**EXERCISE DETAILS**: With the records below as your source, retype each line exactly from the top down to the line that contains "records an invalidation request. *)", and include that line.

________________________________________

(** ** C5: deletion *)

(** C5: for every file key, when the object-store delete reports no
    result, [removeFile], and [delete] through it, throws the error
    [File deletion failed]; and no run of either, successful or not,
    records an invalidation request. *)
Theorem delete_fails_without_result_and_never_invalidates :
  forall (env : Env) (file : DeleteFileType.t) (s : Service),
    (deleteObject env (trace s) (bucketName_ s) (DeleteFileType.fileKey file)
       = Resolves None ->
     fst (removeFile env (DeleteFileType.fileKey file) s)
       = Throw (JsError "File deletion failed")) /\
    grows (fun e => negb (is_invalidation e)) s
      (snd (removeFile env (DeleteFileType.fileKey file) s)) /\
    (let s1 := snd (initAwsGlobals env (own_prefs s) s) in
     deleteObject env (trace s1) (bucketName_ s1) (DeleteFileType.fileKey file)
       = Resolves None ->
     fst (delete env file s) = Throw (JsError "File deletion failed")) /\
    grows (fun e => negb (is_invalidation e)) s (snd (delete env file s)).
Proof.
  intros env file s.
  assert (Hremove : forall s0,
    (deleteObject env (trace s0) (bucketName_ s0) (DeleteFileType.fileKey file)
       = Resolves None ->
     fst (removeFile env (DeleteFileType.fileKey file) s0)
       = Throw (JsError "File deletion failed")) /\
    grows (fun e => negb (is_invalidation e)) s0
      (snd (removeFile env (DeleteFileType.fileKey file) s0))).
  { intros s0. unfold removeFile. rewrite bind_get, bind_run. unfold send.
    split.
    - intros ->. reflexivity.
    - destruct (deleteObject env (trace s0) _ _) as [[[]|]|e]; simpl;
        apply grows_event; reflexivity. }
  split; [apply Hremove|]. split; [apply Hremove|].
  destruct (initAwsGlobals_run env (own_prefs s) s) as [s1 [E [Ho Hg]]].
  assert (Hd : delete env file s =
               removeFile env (DeleteFileType.fileKey file) s1).
  { unfold delete. rewrite bind_get, bind_run, E. reflexivity. }
  rewrite Hd, E. simpl snd. split; [apply Hremove|].
  apply grows_trans with s1; [|apply Hremove].
  eapply grows_weaken; [|exact Hg].
  intros [] H; try discriminate H; reflexivity.
Qed.

(** ** C6: keys and URLs without a distribution *)

(** C6: when no distribution id is configured and the origin path
    preference is [/assets] (no domain name preference), the key for the
    logical name [a.png] is [assets/a.png], and the absolute URL of that key
    is [<scheme>://<bucket>.s3.amazonaws.com/assets/a.png]: no cache
    behavior is resolved, so nothing is stripped. *)
Theorem no_distribution_assets_key_and_url :
  forall (env : Env) (re : string -> option (string -> string))
         (pattern path : option string) (s : Service),
    Js.truthy (cloudFrontDistributionId_ (options s)) = false ->
    let s' := snd (initAwsGlobals env
                     {| domainName := None;
                        s3OriginPath := Some "/assets";
                        cacheBehaviorPathPattern := pattern |} s) in
    cacheBehavior_ s' = None /\
    getKeyFromFile s' (Some (File.mk (Some "a.png") path)) = "assets/a.png" /\
    getUrlFromKey re "assets/a.png" false s' =
      Ok (protocol_ (options s) ++ "://" ++ Js.tmpl (bucketName_ s) ++
          ".s3.amazonaws.com/assets/a.png").
Proof.
  intros env re pattern path s Hid. cbv zeta.
  unfold initAwsGlobals. rewrite bind_get, Hid. cbn [negb].
  cbn [s3OriginPath domainName].
  destruct (setDefaults_run (Some "/assets") None s)
    as [s' [E [_ [Hu [Ho Hc]]]]].
  rewrite E. simpl snd. cbn in Hu, Ho.
  split; [exact Hc|]. split.
  - unfold getKeyFromFile, s3Origin_OriginPath. rewrite Ho. reflexivity.
  - unfold getUrlFromKey. rewrite Hc, Hu. cbn [Js.tmpl]. f_equal.
    rewrite string_app_assoc. simpl. rewrite string_app_assoc. reflexivity.
Qed.

(** Bucket [b] over https, no distribution. *)
Lemma no_distribution_assets_key_and_url_witness :
  let e := Scenario.env Scenario.fetch_fails
             (Resolves (Some tt)) (Resolves (Some tt)) (Resolves tt) in
  let p := {| domainName := None; s3OriginPath := Some "/assets";
              cacheBehaviorPathPattern := None |} in
  let s' := snd (initAwsGlobals e p (Scenario.service None p)) in
  Js.truthy (cloudFrontDistributionId_ (options (Scenario.service None p)))
    = false /\
  getKeyFromFile s' (Some (File.mk (Some "a.png") None)) = "assets/a.png" /\
  getUrlFromKey Scenario.anchored_literal_RegExp "assets/a.png" false s' =
    Ok "https://b.s3.amazonaws.com/assets/a.png".
Proof.
  cbv zeta. split; [reflexivity|].
  exact (proj2 (no_distribution_assets_key_and_url
           (Scenario.env Scenario.fetch_fails
              (Resolves (Some tt)) (Resolves (Some tt)) (Resolves tt))
           Scenario.anchored_literal_RegExp None None
           (Scenario.service None
              {| domainName := None; s3OriginPath := Some "/assets";
                 cacheBehaviorPathPattern := None |})
           eq_refl)).
Defined.

(** ** C2: key to URL and back (s3.ts) *)

Lemma anchored_literal_RegExp_literal_prefix :
  RegExp_literal_prefix Scenario.anchored_literal_RegExp.
Proof.
  intros text H. simpl. rewrite H. eexists. split; reflexivity.
Qed.

(** C2: with a resolved cache behavior whose path pattern is exactly [*]
    and a resolved storage origin whose origin path is [/assets], for every
    logical file name: the key [getKeyFromFile] builds, turned into an
    absolute URL by [getUrlFromKey] and back into a key by [getKeyFromUrl],
    is the key [getKeyFromFile] built. *)
Theorem key_url_round_trip :
  forall (new_RegExp : string -> option (string -> string))
         (s : Service) (cb : CacheBehavior.t) (o : Origin.t)
         (name : string) (path : option string),
    RegExp_literal_prefix new_RegExp ->
    cacheBehavior_ s = Some cb ->
    CacheBehavior.PathPattern cb = Some "*" ->
    s3Origin_ s = Some o ->
    Origin.OriginPath o = Some "/assets" ->
    let key := getKeyFromFile s (Some (File.mk (Some name) path)) in
    key = "assets/" ++ name /\
    exists url,
      getUrlFromKey new_RegExp key false s = Ok url /\
      url = Js.tmpl (baseUrl_ s) ++ "/" ++ name /\
      getKeyFromUrl url s = key.
Proof.
  intros new_RegExp s cb o name path Hre Hcb Hpat Ho Hpath. cbv zeta.
  assert (Hkey : getKeyFromFile s (Some (File.mk (Some name) path))
                 = "assets/" ++ name).
  { unfold getKeyFromFile, s3Origin_OriginPath. rewrite Ho, Hpath. reflexivity. }
  rewrite Hkey. split; [reflexivity|].
  destruct (Hre "/assets" eq_refl) as [searchValue [Hnew Hreplace]].
  exists (Js.tmpl (baseUrl_ s) ++ "/" ++ name). split; [|split].
  - unfold getUrlFromKey, s3Origin_OriginPath.
    rewrite Hcb, Ho, Hpath, Hpat. cbn [Js.nonempty Js.seq].
    rewrite Hnew, String.eqb_refl, Hreplace.
    change ("/" ++ "assets/" ++ name) with ("/assets" ++ "/" ++ name).
    rewrite strip_prefix_app. reflexivity.
  - reflexivity.
  - unfold getKeyFromUrl, s3Origin_OriginPath.
    rewrite Hcb, Ho, Hpath, Hpat, replace_first_prefix. reflexivity.
Qed.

________________________________________

**ANSWER SPACE**:
(** ** C5: deletion *)

(** C5: for every file key, when the object-store delete reports no
    result, [removeFile], and [delete] through it, throws the error
    [File deletion failed]; and no run of either, successful or not,
    records an invalidation request. *)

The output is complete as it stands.